(Dataset entries)
(** *** Responses that are accepted but cannot be read *)

(** A 2xx response whose JSON is [null], a boolean or a number has no
    ["body"] to look for: the membership test raises and the run exits with
    status 1, printing that error. *)
Theorem scalar_response_exits_one a w bs v :
  fs w !! file a = Some bs →
  http (endpoint a) (request_for path_name (api_key a) (role a) (file a) bs)
  = HttpJson v →
  match v with
  | JNull | JBool _ | JInt _ | JFloat _ => True
  | _ => False
  end →
  (run_main a w).1 = 1%Z
  ∧ line ("  Error: " +:+ error_text "in" v) ∈ stdout (run_main a w).2.
Proof.
  intros Hfile Hhttp Hv.
  assert (∃ w2, main_try a (preamble str_upper path_str path_suffix a w)
                = (inl (OtherError (error_text "in" v)), w2)) as [w2 Htry].
  { unfold Uploader.main_try.
    erewrite bind_returns;
      [|apply upload_submission_returns; [|done]; by rewrite preamble_fs].
    erewrite bind_returns; [|reflexivity].
    erewrite bind_raises; [by eexists|].
    by destruct v. }
  apply (try_failure_exits_one a w (OtherError (error_text "in" v)) w2);
    by eauto.
Qed.

(** A 2xx response that is a JSON string which does not itself decode as
    JSON makes [json.loads] raise: the run exits with status 1 and prints
    the decoder's message. *)
Theorem undecodable_string_response_exits_one a w bs s msg :
  fs w !! file a = Some bs →
  http (endpoint a) (request_for path_name (api_key a) (role a) (file a) bs)
  = HttpJson (JStr s) →
  json_loads s = inl msg →
  (run_main a w).1 = 1%Z
  ∧ line ("  Error: " +:+ msg) ∈ stdout (run_main a w).2.
Proof.
  intros Hfile Hhttp Hs.
  assert (∃ w2, main_try a (preamble str_upper path_str path_suffix a w)
                = (inl (OtherError msg), w2)) as [w2 Htry].
  { unfold Uploader.main_try.
    erewrite bind_returns;
      [|apply upload_submission_returns; [|done]; by rewrite preamble_fs].
    erewrite bind_returns; [|reflexivity].
    erewrite bind_raises; [by eexists|].
    unfold Uploader.normalize, bind, loads. by rewrite Hs. }
  apply (try_failure_exits_one a w (OtherError msg) w2); by eauto.
Qed.

(** *** Runs that do not look into the logical body *)

(** Without [--print-info] and with neither CI variable set (or set to the
    empty text) nothing reads the logical body: once the response is
    normalised the run exits with status 0 whatever the body is, having
    printed the "Uploading" line, sent the request and written the result
    file, and nothing more. *)
Theorem quiet_success_ignores_body a w bs v body :
  fs w !! file a = Some bs →
  http (endpoint a) (request_for path_name (api_key a) (role a) (file a) bs)
  = HttpJson v →
  (∀ w', normalize v w' = (inr body, w')) →
  print_info a = false →
  opt_truthy (getenv "GITHUB_OUTPUT") = false →
  opt_truthy (getenv "GITHUB_STEP_SUMMARY") = false →
  run_main a w
  = (0%Z,
     written result_file (json_dumps v)
       (posted (endpoint a)
          (request_for path_name (api_key a) (role a) (file a) bs)
          (emitted (line ("📤 Uploading " +:+ path_name (file a) +:+ " ("
                          +:+ pretty (List.length bs) +:+ " bytes)..."))
             (preamble str_upper path_str path_suffix a w)))).
Proof.
  intros Hfile Hhttp Hnorm Hinfo Hout Hsum.
  unfold Uploader.run_main. rewrite main_found by done.
  unfold try_except_Exception, try_except, Uploader.main_try.
  erewrite bind_returns;
    [|apply upload_submission_returns; [|done]; by rewrite preamble_fs].
  erewrite bind_returns; [|reflexivity].
  erewrite bind_returns; [|apply Hnorm].
  by rewrite Hinfo, Hout, Hsum.
Qed.

(** *** The file listing *)

Lemma for_each_append_eval {A} (l : list A) (p : string) (g : A → string) w :
  for_each l (λ x, append_text p (g x)) w
  = (inr () : exn + (), fold_left (λ w' x, appended p (g x) w') l w).
Proof.
  revert w. induction l as [|x l IH]; intros w; [done|].
  simpl. unfold bind at 1, append_text at 1. by rewrite IH.
Qed.

Lemma write_file_list_eval a sum w :
  (opt_truthy (file_list a) = true →
   ∀ bs, fs w !! default "" (file_list a) = Some bs →
         ∃ text, decode_text bs = inr text) →
  write_file_list a sum w = (inr (), with_listing a sum w).
Proof.
  intros Hread.
  unfold Uploader.write_file_list, Uploader.with_listing,
    Uploader.listed_files, listing_prefix.
  unfold bind at 1. destruct (opt_truthy (file_list a)); [|done].
  unfold path_exists.
  destruct (fs w !! default "" (file_list a)) as [bs|] eqn:Hfl.
  2: { by rewrite bool_decide_false by (by intros [? ?]). }
  rewrite bool_decide_true by done. unfold when at 1.
  unfold bind at 1, read_text, bind at 1, read_bytes. rewrite Hfl.
  destruct (Hread eq_refl bs eq_refl) as [text ->].
  cbv beta iota zeta delta [ret].
  destruct (List.filter str_truthy _) as [|file files] eqn:Hfiles.
  - by rewrite bool_decide_false by (by intros []).
  - rewrite bool_decide_true by done. unfold when.
    unfold bind at 1, append_text at 1.
    unfold bind at 1, append_text at 1.
    unfold bind at 1. rewrite for_each_append_eval. reflexivity.
Qed.

(** A file list that does not decode makes the listing raise before it
    appends anything. *)
Lemma write_file_list_raises a sum w msg :
  list_undecodable a msg w →
  write_file_list a sum w = (inl (OtherError msg), w).
Proof.
  intros (Hlist & bs & Hbs & Hdec).
  unfold Uploader.write_file_list. unfold bind at 1. rewrite Hlist.
  unfold path_exists. rewrite Hbs, bool_decide_true by done.
  unfold when at 1. unfold bind at 1, read_text, bind at 1, read_bytes.
  by rewrite Hbs, Hdec.
Qed.

(** Nothing is listed, and the summary is left as it is, when
    [--file-list] is absent or empty, names a file that does not exist, or
    names a file whose text has only blank lines. *)
Theorem nothing_to_list_leaves_summary a sum w :
  opt_truthy (file_list a) = false
  ∨ fs w !! default "" (file_list a) = None
  ∨ (∃ bs text,
       fs w !! default "" (file_list a) = Some bs
       ∧ decode_text bs = inr text
       ∧ Forall (λ l, l = "")
                (split_lines (str_strip (universal_newlines text)))) →
  write_file_list a sum w = (inr (), w).
Proof.
  intros Hcase. rewrite write_file_list_eval.
  - f_equal. unfold Uploader.with_listing, Uploader.listed_files.
    destruct Hcase as [->|[Hnone|(bs & text & Hbs & Hdec & Hblank)]];
      [done| |].
    + rewrite Hnone. by destruct (opt_truthy _).
    + rewrite Hbs, Hdec. destruct (opt_truthy _); [|done].
      replace (List.filter str_truthy _) with (@nil string); [done|].
      symmetry. induction Hblank as [|l ls -> _ IH]; [done|]. simpl. exact IH.
  - intros Hlist bs Hbs.
    destruct Hcase as [Hno|[Hnone|(bs' & text & Hbs' & Hdec & _)]].
    + by rewrite Hno in Hlist.
    + by rewrite Hnone in Hbs.
    + rewrite Hbs' in Hbs. injection Hbs as <-. by exists text.
Qed.

Lemma wrote_fold_appended {A} p s q (g : A → string) l w0 w :
  wrote p s w0 w →
  wrote p s w0 (fold_left (λ w' x, appended q (g x) w') l w).
Proof.
  revert w. induction l as [|x l IH]; intros w Hw; [done|].
  simpl. by apply IH, wrote_appended.
Qed.

Lemma wrote_fold_here {A} p (g : A → string) l x w0 w :
  extends p w0 w →
  x ∈ l →
  wrote p (g x) w0 (fold_left (λ w' x, appended p (g x) w') l w).
Proof.
  revert w. induction l as [|y l IH]; intros w Hw Hx.
  { by apply elem_of_nil in Hx. }
  apply elem_of_cons in Hx as [->|Hx]; simpl.
  - by apply wrote_fold_appended, wrote_here.
  - apply IH; [|done]. by apply extends_appended.
Qed.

# Required action:
Your answer should consist only of the lines from the one with "Hnone in Hbs." through the last line of the entries above, retyped exactly.

# Exercise answer:
    + by rewrite Hnone in Hbs.
    + rewrite Hbs' in Hbs. injection Hbs as <-. by exists text.
Qed.

Lemma wrote_fold_appended {A} p s q (g : A → string) l w0 w :
  wrote p s w0 w →
  wrote p s w0 (fold_left (λ w' x, appended q (g x) w') l w).
Proof.
  revert w. induction l as [|x l IH]; intros w Hw; [done|].
  simpl. by apply IH, wrote_appended.
Qed.

Lemma wrote_fold_here {A} p (g : A → string) l x w0 w :
  extends p w0 w →
  x ∈ l →
  wrote p (g x) w0 (fold_left (λ w' x, appended p (g x) w') l w).
Proof.
  revert w. induction l as [|y l IH]; intros w Hw Hx.
  { by apply elem_of_nil in Hx. }
  apply elem_of_cons in Hx as [->|Hx]; simpl.
  - by apply wrote_fold_appended, wrote_here.
  - apply IH; [|done]. by apply extends_appended.
Qed.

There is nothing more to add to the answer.